The United States Census Bureau released preliminary data from the 2020 Census on Monday, showing the U.S. resident population at 331,449,281 as of April 1, 2020.
The report, titled “A Preliminary Analysis of U.S. and State-Level Results From the 2020 Census,” shifted the balance of power for the U.S. House of Representatives, with states like New York and California losing one congressional seat and Texas and Florida gaining two.
“We feel very confident that we did a good job in collecting data despite the COVID-19 outbreak,” Albert E. Fontenot Jr., associate director for Decennial Census Programs, said during a virtual press conference on Monday.

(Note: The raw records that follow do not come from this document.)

(* ===== verification/PipelineEdit.v ===== *)
(** Editing a pipeline definition ([internal/pipeline/service/pipeline.go],
    [stage.go], [task_template.go]): the three services that change it and the
    publication of a version after each change.

    [VersionPublisher] and [TemplateCascade] are the services' optional
    collaborators; [PipelineVersionService.Publish] and
    [TaskTemplateRepository.DeleteByStageID] are what [main] wires. *)
From stdpp Require Import base list strings gmap.
From Stdlib Require Import ZArith Lia Ascii.
From S2P Require Import Prelude Common Gorm Json GoLib RunnerProto RunStore PipelineStore TargetStore.
From S2P Require Import OrgStore EditStore World RunDispatch PipelineVersions.

Open Scope Z_scope.

Definition errStageNotFound : GoError := EApi (DomainError KindPipeline StatusNotFound 2 "stage not found").
Definition errBadExecutionMode : GoError :=
  EApi (DomainError KindPipeline StatusBadRequest 1 "invalid executionMode (want parallel|serial)").

Section Store.
Context {G : Gorm}.

Definition in_list (componentID : UUID) (kind name : string) (p : Pipeline) : bool :=
  ((componentID =? uuid_Nil) || (pl_ComponentID p =? componentID)) &&
  (empty_string kind || String.eqb (pl_Kind p) kind) &&
  (empty_string name || ilike ("%" +:+ name +:+ "%") (pl_Name p)).

Definition PipelineRepository_FindAll (componentID : UUID) (kind name : string) (p : Pagination)
  : M (Table Pipeline) (Result (list Pipeline * Z)) :=
  Repository_List p (Order [fun r => - pl_CreatedAt r] (Where (in_list componentID kind name))).
End Store.

Section Services.
Context {G : Gorm} {P : Platform} {D : Dispatcher}.

Definition VersionPublisher : Type := option (UUID -> string -> M World (Result unit)).

(** Publication after an edit that is already stored: an error is only logged. *)
Definition publishVersion (versions : VersionPublisher) (pipelineID : UUID) : M World unit :=
  match versions with
  | None => ret tt
  | Some publish => if pipelineID =? uuid_Nil then ret tt else ignore (publish pipelineID "")
  end.
End Services.

(** * Stages *)

Definition normalizeExecutionMode (m : string) : string := ToLower (TrimSpace m).

Module StageService.
Section Service.
Context {G : Gorm} {P : Platform} {D : Dispatcher}.

Record Config := mkConfig {
  templates : option (UUID -> M World (Result unit));
  versions : VersionPublisher;
}.

Definition ensureLivePipeline (pipelineID : UUID) : M World (Result unit) :=
  let* p := zoom w_pipelines (PipelineRepository.GetByID pipelineID) in
  ret (match p with Ok _ => Ok tt | Err _ => Err errPipelineNotFound end).

Definition EnsureStageExists (stageID : UUID) : M World (Result unit) :=
  let* stage := zoom w_stages (StageRepository.GetByID stageID) in
  match stage with
  | Err _ => ret (Err errStageNotFound)
  | Ok stage => ensureLivePipeline (st_PipelineID stage)
  end.

Definition Create (s : Config) (stage : PipelineStage) : M World (Result PipelineStage) :=
  try* _ := ensureLivePipeline (st_PipelineID stage) in
  let mode := normalizeExecutionMode (st_ExecutionMode stage) in
  let mode := if empty_string mode then ExecutionModeParallel else mode in
  if negb (IsValidExecutionMode mode) then ret (Err errBadExecutionMode)
  else
    try* stage := stmt w_stages (fun now => StageRepository.Create now (stage <| st_ExecutionMode := mode |>)) in
    publishVersion (versions s) (st_PipelineID stage) ;;;
    ret (Ok stage).

Definition PipelineIDOf (stageID : UUID) : M World (Result UUID) :=
  let* stage := zoom w_stages (StageRepository.GetByID stageID) in
  ret (match stage with Ok stage => Ok (st_PipelineID stage) | Err _ => Err errStageNotFound end).

Definition ListByPipeline (pipelineID : UUID) : M World (Result (list PipelineStage)) :=
  try* _ := ensureLivePipeline pipelineID in
  zoom w_stages (StageRepository.ListByPipelineID pipelineID).

Definition Update (s : Config) (id : UUID) (input : PipelineStage) : M World (Result PipelineStage) :=
  try* existing := zoom w_stages (StageRepository.GetByID id) in
  let existing := existing <| st_Name := st_Name input |> <| st_Sequence := st_Sequence input |> in
  let mode := normalizeExecutionMode (st_ExecutionMode input) in
  if negb (empty_string mode) && negb (IsValidExecutionMode mode) then ret (Err errBadExecutionMode)
  else
    let existing := if empty_string mode then existing else existing <| st_ExecutionMode := mode |> in
    try* existing := stmt w_stages (fun now => StageRepository.Update now existing) in
    publishVersion (versions s) (st_PipelineID existing) ;;;
    ret (Ok existing).

Definition Delete (s : Config) (id : UUID) : M World (Result unit) :=
  let* stage := zoom w_stages (StageRepository.GetByID id) in
  let pipelineID := match stage with Ok stage => st_PipelineID stage | Err _ => uuid_Nil end in
  try* _ := match templates s with Some cascade => cascade id | None => ret (Ok tt) end in
  try* _ := stmt w_stages (fun now => StageRepository.Delete now id) in
  publishVersion (versions s) pipelineID ;;;
  ret (Ok tt).
End Service.
End StageService.

(** * Task templates *)

Module TaskTemplateService.
Section Service.
Context {G : Gorm} {P : Platform} {D : Dispatcher} (versions : VersionPublisher).

Definition publishVersionForStage (stageID : UUID) : M World unit :=
  match versions with
  | None => ret tt
  | Some publish =>
      let* pipelineID := StageService.PipelineIDOf stageID in
      match pipelineID with
      | Err _ => ret tt
      | Ok pipelineID => if pipelineID =? uuid_Nil then ret tt else ignore (publish pipelineID "")
      end
  end.

Definition Create (t : PipelineTaskTemplate) : M World (Result PipelineTaskTemplate) :=
  try* _ := StageService.EnsureStageExists (tpl_StageID t) in
  try* t := stmt w_templates (fun now => TaskTemplateRepository.Create now t) in
  publishVersionForStage (tpl_StageID t) ;;;
  ret (Ok t).

Definition ListByStage (stageID : UUID) : M World (Result (list PipelineTaskTemplate)) :=
  try* _ := StageService.EnsureStageExists stageID in
  zoom w_templates (TaskTemplateRepository.ListByStageID stageID).

Definition keep (dst curVal def : RawJSON) : RawJSON :=
  if raw_len0 dst then (if raw_len0 curVal then def else curVal) else dst.

(** The submitted row, with the stored values of what was not submitted. *)
Definition kept (id : UUID) (t cur : PipelineTaskTemplate) : PipelineTaskTemplate :=
  t <| tpl_ID := id |> <| tpl_StageID := tpl_StageID cur |>
    <| tpl_ScriptArgs := keep (tpl_ScriptArgs t) (tpl_ScriptArgs cur) empty_array |>
    <| tpl_Command := keep (tpl_Command t) (tpl_Command cur) empty_array |>
    <| tpl_Args := keep (tpl_Args t) (tpl_Args cur) empty_array |>
    <| tpl_Produces := keep (tpl_Produces t) (tpl_Produces cur) empty_array |>
    <| tpl_Consumes := keep (tpl_Consumes t) (tpl_Consumes cur) empty_array |>
    <| tpl_RetryPolicy := keep (tpl_RetryPolicy t) (tpl_RetryPolicy cur) default_retry |>.

Definition Update (id : UUID) (t : PipelineTaskTemplate) : M World (Result PipelineTaskTemplate) :=
  try* cur := zoom w_templates (TaskTemplateRepository.GetByID id) in
  try* t := stmt w_templates (fun now => TaskTemplateRepository.Update now (kept id t cur)) in
  publishVersionForStage (tpl_StageID cur) ;;;
  ret (Ok t).

Definition Delete (id : UUID) : M World (Result unit) :=
  let* cur := zoom w_templates (TaskTemplateRepository.GetByID id) in
  let stageID := match cur with Ok cur => tpl_StageID cur | Err _ => uuid_Nil end in
  try* _ := stmt w_templates (fun now => TaskTemplateRepository.Delete now id) in
  publishVersionForStage stageID ;;;
  ret (Ok tt).
End Service.
End TaskTemplateService.

(** * Pipelines *)

(** The phases that block a deletion. *)
Definition activePhases : list string := ["Pending"; "Running"; "WaitingApproval"].

Record PipelineListOpts := mkPipelineListOpts {
  plo_ComponentID : UUID; plo_Kind : string; plo_Name : string }.

(** Also the default it writes into the row. *)
Definition normalizeConcurrencyPolicy (p : Pipeline) : Result Pipeline :=
  let policy := pl_ConcurrencyPolicy p in
  if empty_string policy then Ok (p <| pl_ConcurrencyPolicy := ConcurrencyAllow |>)
  else if String.eqb policy ConcurrencyAllow || String.eqb policy ConcurrencyQueue ||
          String.eqb policy ConcurrencyForbid then Ok p
  else Err (EApi (DomainErrorWithReasons KindPipeline StatusBadRequest 8 "Invalid Concurrency Policy"
         ["concurrencyPolicy 必须是 allow / queue / forbid 之一"])).

Module PipelineService.
Section Service.
Context {G : Gorm} {P : Platform} {D : Dispatcher} (versions : VersionPublisher).

Definition Create (p : Pipeline) : M World (Result Pipeline) :=
  match normalizeConcurrencyPolicy p with
  | Err e => ret (Err e)
  | Ok p => stmt w_pipelines (fun now => PipelineRepository.Create now (p <| pl_Version := 1 |>))
  end.

Definition Get (id : UUID) : M World (Result Pipeline) := zoom w_pipelines (PipelineRepository.GetByID id).
Definition GetByID (id : UUID) : M World (Result Pipeline) := zoom w_pipelines (PipelineRepository.GetByID id).
Definition ListByComponent (componentID : UUID) (p : Pagination) : M World (Result (list Pipeline * Z)) :=
  zoom w_pipelines (PipelineRepository.FindByComponentID componentID p).
Definition List (opts : PipelineListOpts) (p : Pagination) : M World (Result (list Pipeline * Z)) :=
  zoom w_pipelines (PipelineRepository_FindAll (plo_ComponentID opts) (plo_Kind opts) (plo_Name opts) p).

Definition Update (id : UUID) (p : Pipeline) : M World (Result unit) :=
  try* existing := Get id in
  let existing := existing <| pl_Name := pl_Name p |> <| pl_Kind := pl_Kind p |>
    <| pl_Description := pl_Description p |> <| pl_Params := pl_Params p |> in
  match normalizeConcurrencyPolicy p with
  | Err e => ret (Err e)
  | Ok p =>
      let existing := existing <| pl_ConcurrencyPolicy := pl_ConcurrencyPolicy p |> in
      match versions with
      | Some publish =>
          try* _ := stmt w_pipelines (fun now => PipelineRepository.Update now existing) in
          publish id (pl_CreatedBy p)
      | None =>
          try* _ := stmt w_pipelines (fun now =>
            PipelineRepository.Update now (existing <| pl_Version := pl_Version existing + 1 |>)) in
          ret (Ok tt)
      end
  end.

Definition still_active (n : Z) : GoError :=
  EApi (DomainErrorWithReasons KindPipeline StatusConflict 1
    "pipeline still has in-progress runs; terminate them before deleting"
    [Sprintf "%d 条运行仍在进行中（Pending/Running/WaitingApproval），请先终止后再删除" [AInt n]]).

Definition Delete (id : UUID) : M World (Result unit) :=
  try* n := zoom w_runs (PipelineRunRepository.CountActiveByPipeline id activePhases) in
  if 0 <? n then ret (Err (still_active n))
  else
    try* _ := stmt w_pipelines (fun now => PipelineRepository.Delete now id) in
    ret (Ok tt).
End Service.
End PipelineService.
(* ===== verification/PermTheory.v ===== *)
(** Who holds a permission: the rows of the permission tables that grant an
    action, what [HasPermission] and [HasPlatformPermission] compute of them,
    for any state and for one whose statements succeed, and the two guards of
    a component-scoped route. *)
From stdpp Require Import base list strings gmap sorting.
From Stdlib Require Import ZArith Lia.
From S2P Require Import Prelude Common Gorm Json GoLib RunnerProto RunStore PipelineStore TargetStore.
From S2P Require Import EditStore OrgStore PermStore World Admin Permissions Middleware WorldLogic Frames.
From S2P Require Import AdminLogic.

Open Scope Z_scope.

Lemma elem_of_add_actions p a acc : p ∈ add_actions acc a <-> p ∈ acc \/ p ∈ a.
Proof.
  unfold add_actions. revert acc. induction a as [|x a IH]; intros acc; simpl; [set_solver|].
  rewrite IH. case_bool_decide; set_solver.
Qed.

Lemma existsb_eqb p (l : list string) : existsb (fun a => String.eqb a p) l = true <-> p ∈ l.
Proof.
  rewrite existsb_exists. split.
  - intros (x & Hx & ->%String.eqb_eq). by apply list_elem_of_In.
  - intros Hp. exists p. by rewrite <- list_elem_of_In, String.eqb_refl.
Qed.

(** [First] without an order answers the row with the smallest key. *)
Lemma First_min {G : Gorm} {GL : GormLaws G} {R : Type} `{Model R} (q : Query R) (t t' : Table R) r :
  q_order q = [] -> db_First q t = (Ok r, t') ->
  forall x, x ∈ rows t -> alive x = true -> q_where q x = true -> pk r <= pk x.
Proof.
  intros Ho E x Hx Ha Hw. apply First_spec in E as (_ & _ & l' & Hq).
  apply query_result_nolimit in Hq as [Hp Hs]; [|done|done].
  assert (Hin : x ∈ r :: l') by (rewrite Hp; by apply elem_of_selected).
  apply (Sorted_StronglySorted _) in Hs. apply StronglySorted_inv in Hs as [_ Hall].
  apply elem_of_cons in Hin as [->|Hin]; [lia|]. rewrite Forall_forall in Hall.
  specialize (Hall x Hin). unfold by_keys in Hall. simpl in Hall. rewrite Ho in Hall. simpl in Hall.
  rewrite orb_true_iff, andb_true_iff, Z.ltb_lt, Z.eqb_eq in Hall. lia.
Qed.

Section Grants.
Context {G : Gorm} {GL : GormLaws G} {P : Platform} {O : ObjectStore}.

(** ** The rows that grant an action *)

Definition registered (s : Admin) (kind : string) (roleID : UUID) (p : string) : Prop :=
  exists m, m ∈ rows (a_mappings s) /\ ram_RoleKind m = kind /\ ram_RoleID m = roleID /\
            ram_Action m = p.

Definition role_action (s : Admin) (roleID : UUID) (p : string) : Prop :=
  exists cr, cr ∈ rows (a_component_roles s) /\ cr_ID cr = roleID /\
             (p ∈ unmarshalActions (cr_Actions cr) \/ registered s "component" roleID p).

Definition contributes (s : Admin) (b : ComponentRoleBinding) (p : string) : Prop :=
  exists roleID, crb_ComponentRoleID b = Some roleID /\ role_action s roleID p.

(** A binding covers the subject itself or one of the groups, until it expires. *)
Definition covers (now : Time) (componentID : UUID) (subject : string) (groups : list string)
    (b : ComponentRoleBinding) : Prop :=
  crb_ComponentID b = componentID /\
  ((crb_SubjectType b = "user" /\ crb_SubjectID b = subject) \/
   (crb_SubjectType b = "group" /\ crb_SubjectID b ∈ groups)) /\
  (forall t, crb_ExpiresAt b = Some t -> now < t).

Definition bound (s : Admin) (componentID : UUID) (subject : string) (groups : list string)
    (p : string) : Prop :=
  exists b, b ∈ rows (a_bindings s) /\
            covers (a_now s) componentID subject groups b /\ contributes s b p.

Definition is_owner (subject : string) (groups : list string) (c : Component) : Prop :=
  cmp_OwnerSub c = Some subject \/ exists g, cmp_OwnerGroup c = Some g /\ g ∈ groups.

Definition owns_component (s : Admin) (componentID : UUID) (subject : string)
    (groups : list string) : Prop :=
  exists c, c ∈ rows (a_components s) /\ cmp_ID c = componentID /\ cmp_DeletedAt c = None /\
            is_owner subject groups c.

(** The administrator role is the one of that name with the smallest key. *)
Definition admin_action (s : Admin) (p : string) : Prop :=
  exists cr, cr ∈ rows (a_component_roles s) /\ cr_Name cr = "component-admin" /\
    (forall cr', cr' ∈ rows (a_component_roles s) -> cr_Name cr' = "component-admin" ->
                 cr_ID cr <= cr_ID cr') /\
    p ∈ unmarshalActions (cr_Actions cr).

Definition holds (s : Admin) (componentID : UUID) (subject : string) (groups : list string)
    (p : string) : Prop :=
  bound s componentID subject groups p \/
  (owns_component s componentID subject groups /\ admin_action s p).

Definition platform_role_action (s : Admin) (roleID : UUID) (p : string) : Prop :=
  exists pr, pr ∈ rows (a_platform_roles s) /\ pr_ID pr = roleID /\
             (p ∈ unmarshalActions (pr_Actions pr) \/ registered s "platform" roleID p).

Definition platform_holds (s : Admin) (orgID : option UUID) (subject : string)
    (groups : list string) (p : string) : Prop :=
  exists b, b ∈ rows (a_platform_bindings s) /\
            PlatformRoleBindingRepository.matching (a_now s) orgID subject groups b = true /\
            platform_role_action s (prb_PlatformRoleID b) p.

(** Every statement of the lookup succeeds, and role and component ids are keys. *)
Record authz_ready (s : Admin) : Prop := mkReady {
  ready_bindings : healthy (a_bindings s);
  ready_roles : healthy (a_component_roles s);
  ready_mappings : healthy (a_mappings s);
  ready_components : healthy (a_components s);
  ready_platform_bindings : healthy (a_platform_bindings s);
  ready_platform_roles : healthy (a_platform_roles s);
  ready_role_keys : NoDup (cr_ID <$> rows (a_component_roles s));
  ready_component_keys : NoDup (cmp_ID <$> rows (a_components s));
  ready_platform_keys : NoDup (pr_ID <$> rows (a_platform_roles s));
}.

Lemma ready_asame s s' : asame s s' -> authz_ready s -> authz_ready s'.
Proof.
  intros HS []. destruct HS.
  repeat match goal with H : tsame _ _ |- _ => destruct H as [? ?] end.
  split; try (match goal with H : rows ?t = _ |- NoDup (_ <$> rows ?t) => rewrite H end); eauto.
Qed.

(** Reading leaves the granting rows alone. *)
Ltac transport HS :=
  destruct HS; repeat match goal with H : tsame _ _ |- _ => destruct H as [? _] end;
  repeat match goal with H : rows ?t = _ |- context [rows ?t] => rewrite H end;
  try match goal with H : a_now ?s = _ |- context [a_now ?s] => rewrite H end.
(* ===== verification/ArtifactProperties.v ===== *)
(** What one pass of the artifact collector does, what the collector guarantees and achieves, and what the
    reconciliation reports ([internal/artifact/service]). *)
From stdpp Require Import base list strings gmap sorting.
From Stdlib Require Import ZArith Lia.
From S2P Require Import Prelude Common Gorm Json GoLib RunnerProto RunStore PipelineStore TargetStore.
From S2P Require Import EditStore OrgStore SiteStore PermStore RateLimit World Admin.
From S2P Require Import WorldLogic Frames AdminLogic Catalog CascadeTheory CatalogProperties.
From S2P Require Import Artifacts Instances.

Open Scope Z_scope.

Notation expired := ArtifactRepository.expired.

(** * The fate of the rows *)

Definition mark_pending (a : Artifact) : Artifact := a <| art_CleanupState := CleanupStatePendingDeletion |>.

(** Rows named in [gone] are dropped, those in [kept] marked. *)
Definition settle (gone kept : list UUID) (l : list Artifact) : list Artifact :=
  omap (fun a => if decide (art_ID a ∈ gone) then None
                 else Some (if decide (art_ID a ∈ kept) then mark_pending a else a)) l.

Lemma settle_none l : settle [] [] l = l.
Proof. unfold settle. induction l as [|a l IH]; [done|]. simpl. f_equal. exact IH. Qed.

The first batch of data shows that the South and West regions of the country grew the fastest over the last decade, while the Midwest and Northeast regions showed the slowest growth. Illinois, Mississippi, and West Virginia all saw their populations decrease since 2010.
Last week, the Census Bureau announced the addition of Louisiana, Ohio, Maine, and Connecticut to the Post-Secondary Employment Outcomes (PSEO). PSEO is experimental state data developed by census researchers that showcases earnings and employment outcomes for college and university graduates by degree level, degree major, and post-secondary institution, according to the Census Bureau’s website.
The four new states will add more than 330 higher education institutions into the PSEO collection, including four historically Black colleges and universities: Grambling State University, Southern University and A&M College, Southern University at New Orleans, and Southern University at Shreveport.
The new data will help enhance the PSEO’s sub-baccalaureate degrees and certificates and boost geographic diversity, the Census Bureau states. The Bureau will expand the database to include more institutions in the coming months.
The PSEO is made possible through data-sharing partnerships between universities, state government agencies, and the Census Bureau.